**Activity:** Only the lines from the beginning of the data below through the line that contains "y = x ∨ (before_sync_initiated" should be repeated, exactly as written.

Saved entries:
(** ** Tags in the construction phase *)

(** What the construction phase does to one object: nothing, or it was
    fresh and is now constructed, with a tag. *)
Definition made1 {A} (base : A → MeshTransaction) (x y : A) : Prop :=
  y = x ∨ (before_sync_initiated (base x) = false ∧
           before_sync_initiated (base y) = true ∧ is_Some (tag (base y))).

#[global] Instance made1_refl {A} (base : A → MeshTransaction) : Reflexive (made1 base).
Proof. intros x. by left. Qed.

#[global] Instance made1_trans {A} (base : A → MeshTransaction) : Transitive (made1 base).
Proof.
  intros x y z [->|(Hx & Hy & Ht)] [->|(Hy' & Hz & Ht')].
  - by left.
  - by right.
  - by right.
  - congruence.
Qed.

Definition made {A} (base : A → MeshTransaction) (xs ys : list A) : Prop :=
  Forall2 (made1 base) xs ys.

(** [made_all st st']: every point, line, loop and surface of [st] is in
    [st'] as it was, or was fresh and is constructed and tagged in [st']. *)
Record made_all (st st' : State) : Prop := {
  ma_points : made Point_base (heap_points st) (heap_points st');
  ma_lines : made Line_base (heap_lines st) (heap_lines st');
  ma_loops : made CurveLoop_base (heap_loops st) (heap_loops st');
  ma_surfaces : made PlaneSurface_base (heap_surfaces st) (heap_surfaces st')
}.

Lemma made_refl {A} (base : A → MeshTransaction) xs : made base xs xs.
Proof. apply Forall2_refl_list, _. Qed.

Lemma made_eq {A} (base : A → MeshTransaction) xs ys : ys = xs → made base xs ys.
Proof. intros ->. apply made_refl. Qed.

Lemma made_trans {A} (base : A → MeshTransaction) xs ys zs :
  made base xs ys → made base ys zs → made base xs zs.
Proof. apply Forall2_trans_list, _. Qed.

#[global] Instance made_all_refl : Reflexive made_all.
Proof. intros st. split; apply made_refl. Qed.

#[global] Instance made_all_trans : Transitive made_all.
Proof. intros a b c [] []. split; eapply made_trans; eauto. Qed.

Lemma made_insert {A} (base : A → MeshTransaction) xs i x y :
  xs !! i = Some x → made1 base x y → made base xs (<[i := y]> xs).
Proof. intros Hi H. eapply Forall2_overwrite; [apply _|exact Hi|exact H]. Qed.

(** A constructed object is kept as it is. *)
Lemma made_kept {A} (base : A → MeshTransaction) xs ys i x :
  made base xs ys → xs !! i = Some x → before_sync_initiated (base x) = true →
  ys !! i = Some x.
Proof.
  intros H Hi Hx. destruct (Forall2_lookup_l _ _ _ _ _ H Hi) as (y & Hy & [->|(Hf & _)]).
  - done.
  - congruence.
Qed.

**Worked solution:**
(** ** Tags in the construction phase *)

(** What the construction phase does to one object: nothing, or it was
    fresh and is now constructed, with a tag. *)
Definition made1 {A} (base : A → MeshTransaction) (x y : A) : Prop :=
  y = x ∨ (before_sync_initiated (base x) = false ∧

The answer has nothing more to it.